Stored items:
- Opening Delimiter -
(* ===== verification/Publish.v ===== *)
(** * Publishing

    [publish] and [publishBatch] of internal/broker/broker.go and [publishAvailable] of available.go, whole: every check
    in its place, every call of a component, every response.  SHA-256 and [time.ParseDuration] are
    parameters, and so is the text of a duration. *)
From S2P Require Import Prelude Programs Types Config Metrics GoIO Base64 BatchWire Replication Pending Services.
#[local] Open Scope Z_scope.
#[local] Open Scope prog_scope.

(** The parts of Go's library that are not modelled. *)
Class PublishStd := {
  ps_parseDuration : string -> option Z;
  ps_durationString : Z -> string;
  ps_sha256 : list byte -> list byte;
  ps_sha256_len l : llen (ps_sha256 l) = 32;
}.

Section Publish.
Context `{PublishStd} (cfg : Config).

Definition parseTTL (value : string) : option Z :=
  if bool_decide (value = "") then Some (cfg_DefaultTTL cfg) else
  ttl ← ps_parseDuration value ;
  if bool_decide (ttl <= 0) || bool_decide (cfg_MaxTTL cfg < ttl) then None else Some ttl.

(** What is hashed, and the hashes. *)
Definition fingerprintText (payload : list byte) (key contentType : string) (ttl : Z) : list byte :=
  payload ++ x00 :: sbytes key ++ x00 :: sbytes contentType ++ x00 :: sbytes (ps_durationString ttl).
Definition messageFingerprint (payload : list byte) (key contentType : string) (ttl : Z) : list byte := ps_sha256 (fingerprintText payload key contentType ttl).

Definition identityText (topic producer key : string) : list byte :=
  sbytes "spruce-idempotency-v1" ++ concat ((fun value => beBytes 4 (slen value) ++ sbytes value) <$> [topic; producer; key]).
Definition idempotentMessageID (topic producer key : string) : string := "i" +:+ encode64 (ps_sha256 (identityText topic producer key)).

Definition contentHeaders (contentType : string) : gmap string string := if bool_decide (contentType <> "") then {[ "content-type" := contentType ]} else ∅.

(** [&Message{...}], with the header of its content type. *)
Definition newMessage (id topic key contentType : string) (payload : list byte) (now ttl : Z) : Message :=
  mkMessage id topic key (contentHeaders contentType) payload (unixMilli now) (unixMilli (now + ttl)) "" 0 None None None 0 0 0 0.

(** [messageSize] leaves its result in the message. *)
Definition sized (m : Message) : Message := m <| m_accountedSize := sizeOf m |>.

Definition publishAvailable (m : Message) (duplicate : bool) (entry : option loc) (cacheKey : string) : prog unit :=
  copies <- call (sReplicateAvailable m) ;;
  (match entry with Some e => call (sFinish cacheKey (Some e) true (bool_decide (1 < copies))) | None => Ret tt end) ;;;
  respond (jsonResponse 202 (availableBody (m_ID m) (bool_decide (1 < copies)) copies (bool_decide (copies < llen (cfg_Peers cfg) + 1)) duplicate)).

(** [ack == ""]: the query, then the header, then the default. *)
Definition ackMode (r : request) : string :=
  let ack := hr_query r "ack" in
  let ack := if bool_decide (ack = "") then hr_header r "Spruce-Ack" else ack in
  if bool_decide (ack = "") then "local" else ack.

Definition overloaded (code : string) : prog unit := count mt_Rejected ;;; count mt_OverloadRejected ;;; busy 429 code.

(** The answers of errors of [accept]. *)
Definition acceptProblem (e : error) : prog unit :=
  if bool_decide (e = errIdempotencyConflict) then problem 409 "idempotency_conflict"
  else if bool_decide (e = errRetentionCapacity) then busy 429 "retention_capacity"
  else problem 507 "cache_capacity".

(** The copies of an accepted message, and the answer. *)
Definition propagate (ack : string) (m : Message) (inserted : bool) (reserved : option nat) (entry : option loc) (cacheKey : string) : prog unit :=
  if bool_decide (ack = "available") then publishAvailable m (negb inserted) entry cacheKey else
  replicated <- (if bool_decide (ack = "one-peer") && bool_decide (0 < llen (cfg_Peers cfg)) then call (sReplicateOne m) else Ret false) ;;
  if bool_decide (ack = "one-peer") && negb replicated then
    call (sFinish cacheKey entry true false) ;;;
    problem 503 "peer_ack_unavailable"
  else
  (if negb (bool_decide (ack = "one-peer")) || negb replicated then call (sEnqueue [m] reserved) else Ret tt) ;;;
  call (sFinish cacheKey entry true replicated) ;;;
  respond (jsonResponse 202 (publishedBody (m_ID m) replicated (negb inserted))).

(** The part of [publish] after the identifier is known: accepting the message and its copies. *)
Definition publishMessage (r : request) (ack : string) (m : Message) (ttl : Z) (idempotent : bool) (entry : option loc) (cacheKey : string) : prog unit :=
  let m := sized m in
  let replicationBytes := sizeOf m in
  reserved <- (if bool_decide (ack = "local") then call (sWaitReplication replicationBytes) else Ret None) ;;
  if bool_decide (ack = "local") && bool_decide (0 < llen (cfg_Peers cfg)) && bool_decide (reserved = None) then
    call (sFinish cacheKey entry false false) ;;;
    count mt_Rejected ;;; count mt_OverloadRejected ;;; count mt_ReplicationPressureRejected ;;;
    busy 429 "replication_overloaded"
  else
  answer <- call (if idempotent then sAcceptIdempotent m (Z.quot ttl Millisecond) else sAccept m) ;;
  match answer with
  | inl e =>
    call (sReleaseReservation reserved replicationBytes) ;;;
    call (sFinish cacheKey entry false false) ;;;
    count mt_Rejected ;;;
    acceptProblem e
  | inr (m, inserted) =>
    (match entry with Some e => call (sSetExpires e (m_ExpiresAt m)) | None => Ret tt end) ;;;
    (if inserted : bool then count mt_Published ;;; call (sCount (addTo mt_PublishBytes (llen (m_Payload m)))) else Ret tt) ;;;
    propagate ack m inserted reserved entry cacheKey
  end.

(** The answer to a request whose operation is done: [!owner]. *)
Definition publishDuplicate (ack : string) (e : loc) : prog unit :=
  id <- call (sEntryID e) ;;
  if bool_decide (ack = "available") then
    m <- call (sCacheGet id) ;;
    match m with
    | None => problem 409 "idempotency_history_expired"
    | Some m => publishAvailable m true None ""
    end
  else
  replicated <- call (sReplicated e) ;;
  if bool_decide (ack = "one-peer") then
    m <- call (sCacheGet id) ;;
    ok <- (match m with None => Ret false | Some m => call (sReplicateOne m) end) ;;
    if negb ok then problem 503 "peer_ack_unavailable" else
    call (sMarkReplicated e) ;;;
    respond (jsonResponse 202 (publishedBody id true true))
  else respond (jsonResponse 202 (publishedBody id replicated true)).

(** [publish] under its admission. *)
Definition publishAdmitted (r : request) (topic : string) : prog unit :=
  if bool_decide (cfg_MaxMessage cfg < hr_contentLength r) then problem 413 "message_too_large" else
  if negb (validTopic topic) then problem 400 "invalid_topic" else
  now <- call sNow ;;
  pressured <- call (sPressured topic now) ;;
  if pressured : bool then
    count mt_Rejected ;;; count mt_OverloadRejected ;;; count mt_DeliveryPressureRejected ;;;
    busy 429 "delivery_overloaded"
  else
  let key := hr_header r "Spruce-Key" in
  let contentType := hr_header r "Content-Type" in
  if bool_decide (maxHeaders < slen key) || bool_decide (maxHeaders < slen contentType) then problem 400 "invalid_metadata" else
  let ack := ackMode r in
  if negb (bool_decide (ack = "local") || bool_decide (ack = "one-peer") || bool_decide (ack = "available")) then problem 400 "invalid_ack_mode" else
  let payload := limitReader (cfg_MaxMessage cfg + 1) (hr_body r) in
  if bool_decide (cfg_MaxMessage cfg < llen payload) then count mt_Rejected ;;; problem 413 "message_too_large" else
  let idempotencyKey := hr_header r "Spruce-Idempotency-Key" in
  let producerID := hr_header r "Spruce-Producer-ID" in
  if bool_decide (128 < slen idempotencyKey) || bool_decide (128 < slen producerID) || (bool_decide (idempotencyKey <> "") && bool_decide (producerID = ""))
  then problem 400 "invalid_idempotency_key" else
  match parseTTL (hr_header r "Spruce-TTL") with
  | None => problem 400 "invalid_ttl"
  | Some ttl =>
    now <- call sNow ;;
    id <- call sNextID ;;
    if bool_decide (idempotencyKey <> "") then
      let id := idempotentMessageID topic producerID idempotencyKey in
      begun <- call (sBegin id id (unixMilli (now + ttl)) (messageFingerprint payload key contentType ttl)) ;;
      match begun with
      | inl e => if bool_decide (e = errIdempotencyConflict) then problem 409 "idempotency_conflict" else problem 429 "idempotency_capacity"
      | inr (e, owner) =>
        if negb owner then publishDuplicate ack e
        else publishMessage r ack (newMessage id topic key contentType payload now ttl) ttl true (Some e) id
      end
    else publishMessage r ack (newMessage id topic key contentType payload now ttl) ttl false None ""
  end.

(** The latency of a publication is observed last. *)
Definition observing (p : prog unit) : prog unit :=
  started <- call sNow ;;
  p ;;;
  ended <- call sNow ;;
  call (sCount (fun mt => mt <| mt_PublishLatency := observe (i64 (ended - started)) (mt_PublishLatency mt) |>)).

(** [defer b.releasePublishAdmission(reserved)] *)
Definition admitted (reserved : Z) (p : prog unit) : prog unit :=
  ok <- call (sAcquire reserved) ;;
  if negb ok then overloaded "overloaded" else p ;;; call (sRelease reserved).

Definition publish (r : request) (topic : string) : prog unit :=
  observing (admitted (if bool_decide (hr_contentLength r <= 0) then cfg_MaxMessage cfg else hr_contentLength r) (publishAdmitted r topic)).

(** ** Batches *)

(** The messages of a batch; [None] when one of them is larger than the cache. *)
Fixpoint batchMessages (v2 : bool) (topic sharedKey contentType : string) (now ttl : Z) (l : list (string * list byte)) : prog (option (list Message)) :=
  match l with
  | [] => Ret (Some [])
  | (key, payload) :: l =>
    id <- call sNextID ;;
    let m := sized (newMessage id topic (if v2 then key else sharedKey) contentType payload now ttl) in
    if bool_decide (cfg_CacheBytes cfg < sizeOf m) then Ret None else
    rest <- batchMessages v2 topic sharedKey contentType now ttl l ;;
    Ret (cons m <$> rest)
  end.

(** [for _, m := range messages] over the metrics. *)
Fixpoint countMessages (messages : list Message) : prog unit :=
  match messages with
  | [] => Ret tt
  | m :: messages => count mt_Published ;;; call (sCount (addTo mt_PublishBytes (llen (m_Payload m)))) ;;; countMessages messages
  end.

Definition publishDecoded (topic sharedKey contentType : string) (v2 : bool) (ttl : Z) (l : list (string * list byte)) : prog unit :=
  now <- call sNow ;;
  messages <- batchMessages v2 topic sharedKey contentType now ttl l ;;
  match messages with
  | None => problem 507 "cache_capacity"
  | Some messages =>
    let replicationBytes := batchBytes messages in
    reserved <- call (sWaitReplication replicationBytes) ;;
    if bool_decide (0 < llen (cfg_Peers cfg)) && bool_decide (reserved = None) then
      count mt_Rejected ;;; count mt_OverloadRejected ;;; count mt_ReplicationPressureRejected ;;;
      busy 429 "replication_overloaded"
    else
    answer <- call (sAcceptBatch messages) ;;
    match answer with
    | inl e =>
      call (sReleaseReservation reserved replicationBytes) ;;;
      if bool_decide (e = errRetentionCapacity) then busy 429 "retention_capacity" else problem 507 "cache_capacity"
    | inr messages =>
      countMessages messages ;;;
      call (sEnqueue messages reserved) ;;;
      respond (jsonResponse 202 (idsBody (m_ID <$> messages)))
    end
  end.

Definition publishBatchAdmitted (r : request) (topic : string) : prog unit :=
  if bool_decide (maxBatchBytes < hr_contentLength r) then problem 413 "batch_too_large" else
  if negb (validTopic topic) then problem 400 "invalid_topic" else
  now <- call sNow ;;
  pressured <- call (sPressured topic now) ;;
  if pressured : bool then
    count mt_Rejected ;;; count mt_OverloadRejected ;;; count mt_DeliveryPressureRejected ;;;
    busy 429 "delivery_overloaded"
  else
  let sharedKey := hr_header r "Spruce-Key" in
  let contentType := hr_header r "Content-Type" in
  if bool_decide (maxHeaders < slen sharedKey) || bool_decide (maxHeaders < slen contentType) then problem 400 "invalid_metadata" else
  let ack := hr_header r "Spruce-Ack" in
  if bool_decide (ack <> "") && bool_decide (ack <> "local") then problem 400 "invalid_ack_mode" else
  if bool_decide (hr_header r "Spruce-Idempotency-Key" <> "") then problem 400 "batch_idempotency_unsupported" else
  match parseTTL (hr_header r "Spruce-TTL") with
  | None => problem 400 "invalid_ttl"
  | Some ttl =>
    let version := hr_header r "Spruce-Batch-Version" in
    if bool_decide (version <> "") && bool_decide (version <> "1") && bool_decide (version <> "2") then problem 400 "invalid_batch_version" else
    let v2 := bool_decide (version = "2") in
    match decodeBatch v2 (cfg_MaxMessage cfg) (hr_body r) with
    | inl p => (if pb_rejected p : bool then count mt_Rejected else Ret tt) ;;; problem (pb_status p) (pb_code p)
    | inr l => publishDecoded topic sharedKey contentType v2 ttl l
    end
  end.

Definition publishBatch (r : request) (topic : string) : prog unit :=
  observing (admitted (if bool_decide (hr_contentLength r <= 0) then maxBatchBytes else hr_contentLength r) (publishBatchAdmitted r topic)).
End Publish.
- Closing Delimiter -
** WHAT IS NEEDED **
Gather each line of the records holding the string "cacheKey".

** SOLUTION **
Definition publishAvailable (m : Message) (duplicate : bool) (entry : option loc) (cacheKey : string) : prog unit :=
  (match entry with Some e => call (sFinish cacheKey (Some e) true (bool_decide (1 < copies))) | None => Ret tt end) ;;;
Definition propagate (ack : string) (m : Message) (inserted : bool) (reserved : option nat) (entry : option loc) (cacheKey : string) : prog unit :=
  if bool_decide (ack = "available") then publishAvailable m (negb inserted) entry cacheKey else
    call (sFinish cacheKey entry true false) ;;;
  call (sFinish cacheKey entry true replicated) ;;;
Definition publishMessage (r : request) (ack : string) (m : Message) (ttl : Z) (idempotent : bool) (entry : option loc) (cacheKey : string) : prog unit :=
    call (sFinish cacheKey entry false false) ;;;
    call (sFinish cacheKey entry false false) ;;;
    propagate ack m inserted reserved entry cacheKey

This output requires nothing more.